The press release issued by the office of Mayor Antonio R. Villaraigosa states that the objective of the ordinance is to “decrease the number of pets abandoned and euthanized each year.” Over population of unwanted dogs and cats is a serious problem in some parts of the country. And sadly, the solution for many municipalities is to euthanize large numbers of animals each year. However, this ordinance seems to be killing the gnat with a sledge hammer, and punishes the innocent into the bargain.

How about a law that targets irresponsible pet owners? Those who allow their unaltered animal to breed and then dump the litters on public and non-profit shelters are the real villains. Stiff fines for these people, combined with availability of low or no cost spay and neuter programs, might be a more effective approach.

If unwanted pets are truly a crisis in this country, why are we allowing street dogs to be sent here for adoption through our shelters?

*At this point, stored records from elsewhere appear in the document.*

(** A row is well formed exactly when its three text columns hold neither
    a comma nor a double quote. *)
Lemma well_formed_csv_row (log : LogEntry) :
  well_formed_row (csv_row log) = free_of comma log && free_of dquote log.
Proof.
  unfold well_formed_row. destruct (free_of comma log) eqn:Hc.
  - rewrite (fields_csv_row_free _ Hc). unfold spec_columns.
    rewrite !quoted_field_in_quotes.
    rewrite !contains_String_of_number by reflexivity.
    unfold free_of. simpl. now rewrite andb_true_r.
  - apply fields_csv_row_length in Hc.
    destruct (fields (csv_row log)) as [|f1 [|f2 [|f3 [|f4 [|f5 [|f6 l]]]]]];
      simpl in *; try reflexivity; lia.
Qed.

Lemma csv_row_no_newline (log : LogEntry) :
  free_of newline log = true -> contains newline (csv_row log) = false.
Proof.
  intros H. apply free_of_true in H. destruct H as (H1 & H2 & H3).
  rewrite csv_row_unfold.
  repeat (rewrite contains_app; cbn [contains]).
  change (Ascii.eqb comma newline) with false.
  rewrite !contains_in_quotes by reflexivity.
  rewrite H1, H2, H3.
  unfold risk_count. now rewrite !contains_String_of_number by reflexivity.
Qed.

Lemma csv_row_not_empty (log : LogEntry) : csv_row log <> EmptyString.
Proof.
  intros E. assert (H : contains comma (csv_row log) = true).
  { rewrite csv_row_unfold, contains_app. simpl. now rewrite orb_true_r. }
  rewrite E in H. discriminate.
Qed.
(** What the loop leaves, from any index and any dictionaries. *)
Lemma load_from_spec (ego : option string) (net : Lanelets) (obstacles : list Obstacle) :
  forall (i0 : nat) (acc out : Loaded),
    load_from ego net i0 obstacles acc = Return out ->
    (forall j o, obstacles !! j = Some o ->
       match conversion ego net (i0 + j) o with
       | Return (model, agent) =>
           fst (fst out) !! stored_name ego (i0 + j) = Some agent /\
           snd (fst out) !! stored_name ego (i0 + j) = Some model
       | Throw e =>
           (exists msg, e = NotSupportedConversion (Text msg)) /\
           fst (fst out) !! stored_name ego (i0 + j)
           = fst (fst acc) !! stored_name ego (i0 + j) /\
           snd (fst out) !! stored_name ego (i0 + j)
           = snd (fst acc) !! stored_name ego (i0 + j)
       end) /\
    (forall k, (forall j, j < length obstacles -> k <> stored_name ego (i0 + j)) ->
       fst (fst out) !! k = fst (fst acc) !! k /\
       snd (fst out) !! k = snd (fst acc) !! k) /\
    length (List.filter is_warn (snd out))
    + converted_from ego net i0 obstacles
    = length (List.filter is_warn (snd acc)) + length obstacles.
Proof.
  induction obstacles as [|o rest IH]; intros i0 acc out Hrun.
  - cbn in Hrun. injection Hrun as <-. split; [|split].
    + intros j o' Hj. rewrite lookup_nil in Hj. discriminate.
    + intros k _. split; reflexivity.
    + cbn. lia.
  - cbn [load_from] in Hrun. rewrite load_one_unfold in Hrun.
    assert (Hstep : exists acc1,
               load_from ego net (S i0) rest acc1 = Return out /\
               match conversion ego net i0 o with
               | Return (model, agent) =>
                   acc1 = (<[stored_name ego i0 := agent]> (fst (fst acc)),
                           <[stored_name ego i0 := model]> (snd (fst acc)),
                           snd acc)
               | Throw e =>
                   exists msg,
                     e = NotSupportedConversion (Text msg) /\
                     fst acc1 = fst acc /\
                     List.filter is_warn (snd acc1)
                     = List.filter is_warn (snd acc) ++ [Warn ("Unable to convert commonroad dynamic obstacle due to " +:+ msg +:+ " skipping...")]
               end).
    { destruct (conversion ego net i0 o) as [[model agent]|e].
      - eexists. split; [exact Hrun|reflexivity].
      - destruct e as [| | | |[| |msg]|]; try discriminate.
        eexists. split; [exact Hrun|]. exists msg. cbn. repeat split.
        rewrite List.filter_app. reflexivity. }
    destruct Hstep as (acc1 & Hrest & Hhead).
    destruct (IH (S i0) acc1 out Hrest) as (Hin & Hout & Hcount).
    assert (Hkeep : fst (fst out) !! stored_name ego i0 = fst (fst acc1) !! stored_name ego i0 /\
                    snd (fst out) !! stored_name ego i0 = snd (fst acc1) !! stored_name ego i0).
    { apply Hout. intros j _ Heq. apply stored_name_inj in Heq. lia. }
    split; [|split].
    + intros [|j] o' Hj.
      * cbn in Hj. injection Hj as <-. rewrite Nat.add_0_r.
        destruct Hkeep as [Hp Hm]. rewrite Hp, Hm.
        destruct (conversion ego net i0 o) as [[model agent]|e].
        -- subst acc1. cbn. rewrite !lookup_insert_eq. split; reflexivity.
        -- destruct Hhead as (msg & -> & Hacc & _). rewrite Hacc.
           split; [eauto|]. split; reflexivity.
      * cbn in Hj. specialize (Hin j o' Hj).
        replace (i0 + S j) with (S i0 + j) by lia.
        destruct (conversion ego net (S i0 + j) o') as [[model agent]|e]; [exact Hin|].
        destruct Hin as (Hmsg & Hp & Hm). split; [exact Hmsg|].
        rewrite Hp, Hm.
        assert (Hne : stored_name ego i0 <> stored_name ego (S i0 + j)).
        { intros Heq. apply stored_name_inj in Heq. lia. }
        destruct (conversion ego net i0 o) as [[model0 agent0]|e0].
        -- subst acc1. cbn. rewrite !lookup_insert_ne by exact Hne. split; reflexivity.
        -- destruct Hhead as (msg & _ & Hacc & _). rewrite Hacc. split; reflexivity.
    + intros k Hk.
      destruct (Hout k) as [Hp Hm].
      { intros j Hj. replace (S i0 + j) with (i0 + S j) by lia. apply Hk. cbn. lia. }
      rewrite Hp, Hm.
      assert (Hne : stored_name ego i0 <> k).
      { intros Heq. apply (Hk 0); [cbn; lia|]. rewrite Nat.add_0_r. congruence. }
      destruct (conversion ego net i0 o) as [[model0 agent0]|e0].
      * subst acc1. cbn. rewrite !lookup_insert_ne by exact Hne. split; reflexivity.
      * destruct Hhead as (msg & _ & Hacc & _). rewrite Hacc. split; reflexivity.
    + cbn [converted_from length].
      destruct (conversion ego net i0 o) as [[model0 agent0]|e0].
      * subst acc1. cbn in Hcount. lia.
      * destruct Hhead as (msg & _ & _ & Hw). rewrite Hw in Hcount.
        rewrite length_app in Hcount. cbn in Hcount. lia.
Qed.
(** At [sigma = 0.8333333333333334] the product rounds to [5]: the size is
    5, while the exact [6 * sigma] exceeds 5. *)
Lemma default_kernel_size_smallest_odd_witness :
  let sigma := 7505999378950827 # 9007199254740992 in
  (0 < sigma)%Q /\ SF2Q (GaussianFilter.sixSigma sigma) = Some 5%Q /\ Qceiling 5 < 2 ^ 31 /\
  GaussianFilter.defaultKernelSize sigma = 5 /\ (5 < 6 * sigma)%Q /\
  Z.odd (GaussianFilter.defaultKernelSize sigma) = true.
Proof.
  cbv zeta.
  destruct (default_kernel_size_smallest_odd (7505999378950827 # 9007199254740992) 5
              ltac:(reflexivity) ltac:(vm_compute; reflexivity) ltac:(vm_compute; reflexivity))
    as (H1 & _).
  split; [reflexivity|]. split; [vm_compute; reflexivity|]. split; [vm_compute; reflexivity|].
  split; [vm_compute; reflexivity|]. split; [vm_compute; reflexivity | exact H1].
Defined.

(** [Math.ceil(6 * sigma) | 1] also goes through [ToInt32]: for
    [sigma = 715827883], [6 * sigma = 2^32 + 2] and the size is 3. *)
Lemma default_kernel_size_int32_wrap :
  GaussianFilter.defaultKernelSize 715827883 = 3.
Proof. vm_compute. reflexivity. Qed.

(** ** Kernel size 1 and the pixel-access fallback *)

Lemma reflectCoord_in_range (c n : Z) : 0 <= c < n -> reflectCoord c n = c.
Proof.
  intros Hc. unfold reflectCoord.
  replace (c <? 0) with false by (symmetry; apply Z.ltb_ge; lia).
  replace (c >=? n) with false by (symmetry; rewrite Z.geb_leb; apply Z.leb_gt; lia).
  lia.
Qed.

Lemma Math_round_inject_Z (v : Z) : Math_round (inject_Z v / inject_Z 1) = v.
Proof.
  unfold Math_round, Qfloor, Qdiv, Qmult, Qplus, Qinv, inject_Z; simpl.
  symmetry. apply Z.div_unique with 1; lia.
Qed.

Lemma kernelIndices_0 (cx cy w h : Z) :
  0 <= cx < w -> 0 <= cy < h -> kernelIndices 0 cx cy w h = [pixelIndex w cx cy].
Proof.
  intros Hx Hy. unfold kernelIndices. change (loop_incl (- 0) 0) with [0].
  simpl. rewrite !Z.add_0_r, (reflectCoord_in_range cx), (reflectCoord_in_range cy) by lia.
  reflexivity.
Qed.
(** * Frame-synchronised input dispatch

    A shallow embedding of [shell/common/input_events_unittests.cc]: the
    simulated-input harness [TestSimulatedInputEvents], the two native
    callbacks it installs, the three generators of arrival times and the
    three tests built on them.

    How the terms of the design read on the code:
    - a _sample_ is input event [i]; its arrival time is [delivery_time i];
    - the _sample queue_ is the tail of events not yet handed over, that is
      the event index [i] of the simulation loop;
    - a _tick_ is one iteration [j] of the simulation loop, at time
      [j * frame_time]; [OnTick] is the loop body, which drains the events
      that are due and then signals the frame;
    - the _consumer adapter_ is the pair of shell entry points:
      [DeliverSample] is [ShellTest::DispatchFakePointerData] and
      [BeginFrame] is [ShellTest::PumpOneFrame];
    - the _consumer_ is the script runtime behind them, observed through the
      native callbacks [nativeOnPointerDataPacket] and [nativeOnBeginFrame];
    - the _latch_ is [will_draw_new_frame] ([true] is CLEAR), and the
      _delivery record_ is [events_consumed_at_frame].

    The shell itself is not part of these sources: the harness is embedded
    with the two shell entry points as parameters, and the statements about
    what the harness asks of the shell hold for every shell.  The three
    tests take their shell as a parameter as well; the statements about
    the frames that they record are made on a shell that delays a pending
    packet for the next frame ([HoldOne]), which is modelled, not embedded.

    Two more files of the sources are embedded after the harness: the
    semantics actions, flags and update builder of [lib/ui/semantics.dart],
    and the path functions of [runtime/dart_controller.cc]. *)

From Stdlib Require Import Ascii String.
From Stdlib Require Import ZArith List Bool Lia Sorted.
From Stdlib Require Import Floats.
Import ListNotations.
Local Open Scope Z_scope.
Set Warnings "-inexact-float".

(** ** C++ [int]: 32-bit two's complement *)

Module Int.

Definition min_int : Z := - 2 ^ 31.
Definition max_int : Z := 2 ^ 31 - 1.

Definition in_range (z : Z) : Prop := min_int <= z <= max_int.

(** Reduction of a mathematical result to the 32-bit representation. *)
Definition wrap (z : Z) : Z := (z + 2 ^ 31) mod 2 ^ 32 - 2 ^ 31.

Definition add (a b : Z) : Z := wrap (a + b).
Definition sub (a b : Z) : Z := wrap (a - b).
Definition mul (a b : Z) : Z := wrap (a * b).

(** [a / b] on [int] truncates toward zero.  A zero divisor has no result,
    and neither has [INT_MIN / -1], whose quotient is not an [int]: the
    division instruction traps on both. *)
Definition quot (a b : Z) : option Z :=
  if b =? 0 then None
  else if (a =? min_int) && (b =? -1) then None
  else Some (Z.quot a b).

End Int.

(** ** C++ [double]: IEEE 754 binary64 *)

Module Double.

(** Conversion [int -> double], exact on the whole range of [int]. *)
Definition of_int (z : Z) : float :=
  if z <? 0 then PrimFloat.opp (PrimFloat.of_uint63 (Uint63.of_Z (- z)))
  else PrimFloat.of_uint63 (Uint63.of_Z z).

(** [static_cast<int>(f)]: the fractional part is discarded.  A value that
    does not fit, an infinity or a NaN has no defined conversion; the
    conversion instruction gives [INT_MIN] for all of them. *)
Definition to_int (f : float) : Z :=
  match Prim2SF f with
  | S754_zero _ => 0
  | S754_finite s m e =>
      let v := if 0 <=? e then Z.pos m * 2 ^ e else Z.pos m / 2 ^ (- e) in
      let z := if s then - v else v in
      if (Int.min_int <=? z) && (z <=? Int.max_int) then z else Int.min_int
  | _ => Int.min_int
  end.

End Double.

(** ** The variables captured by the native callbacks (lines 61-64) *)

Record TestState := mkTestState {
  events_consumed_at_frame : list Z;
  will_draw_new_frame : bool;
  events_consumed : Z;
  frame_drawn : Z
}.

(** [events_consumed_at_frame.clear(); will_draw_new_frame = true;
    events_consumed = 0; frame_drawn = 0]. *)
Definition initial_state : TestState :=
  mkTestState [] true 0 0.

(** [v.back() = x].  On an empty vector the C++ is undefined; the list is
    left empty here, and [back_defined] below shows that the callbacks
    never reach that case. *)
Definition set_back (x : Z) (v : list Z) : list Z :=
  match v with
  | [] => []
  | _ :: _ => removelast v ++ [x]
  end.

(** Lines 65-76. *)
Definition nativeOnPointerDataPacket (s : TestState) : TestState :=
  let consumed := Int.add (events_consumed s) 1 in
  if will_draw_new_frame s then
    mkTestState (events_consumed_at_frame s ++ [consumed]) false consumed
                (Int.add (frame_drawn s) 1)
  else
    mkTestState (set_back consumed (events_consumed_at_frame s)) false consumed
                (frame_drawn s).

(** Lines 80-82. *)
Definition nativeOnBeginFrame (s : TestState) : TestState :=
  mkTestState (events_consumed_at_frame s) true (events_consumed s)
              (frame_drawn s).

(** A call of one of the two native entries, and the effect of a sequence
    of such calls on the captured variables. *)
Inductive NativeCall := OnPointerDataPacket | OnBeginFrame.

Definition native (c : NativeCall) : TestState -> TestState :=
  match c with
  | OnPointerDataPacket => nativeOnPointerDataPacket
  | OnBeginFrame => nativeOnBeginFrame
  end.

Definition run_natives (cs : list NativeCall) (s : TestState) : TestState :=
  fold_left (fun s c => native c s) cs s.

Definition is_packet (c : NativeCall) : bool :=
  match c with
  | OnPointerDataPacket => true
  | OnBeginFrame => false
  end.

(** The number of packet callbacks among the calls [cs]. *)
Definition packets (cs : list NativeCall) : Z :=
  Z.of_nat (length (filter is_packet cs)).

(** ** The harness (lines 90-118)

    [W] is everything the two shell entry points can touch: the shell and,
    through the callbacks it runs, the captured variables.  The event and
    frame indices are passed along so that a world can see the simulated
    clock; [ShellTest::DispatchFakePointerData] and
    [ShellTest::PumpOneFrame] themselves take the shell only. *)

Inductive CheckResult :=
| CheckPassed (continuous_frame_count : Z)
| CheckFailed
| CheckUndefined.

Check out programs like Save a Sato that rescues dogs off the streets of Puerto Rico and ships them to Massachusetts and New Jersey shelters. Soi Dog Rescue is another program rescuing dogs from Thailand. The stories and pictures on these websites tear at your heart, but tell me again why we need to import stray dogs?

Perhaps the most interesting question involves how Los Angeles will enforce this ordinance. The Humane Society of the United States publishes Pet Ownership Statistics claiming that 39% of U.S. households own at least one dog. Are the police really going to knock on doors and stop dog walkers on the street demanding proof of sterility?

The libertarian in me wants to scream in righteous rage every time a bone headed approach to a problem results in loss of freedom for the majority of responsible citizens. But that’s just me. What do you think?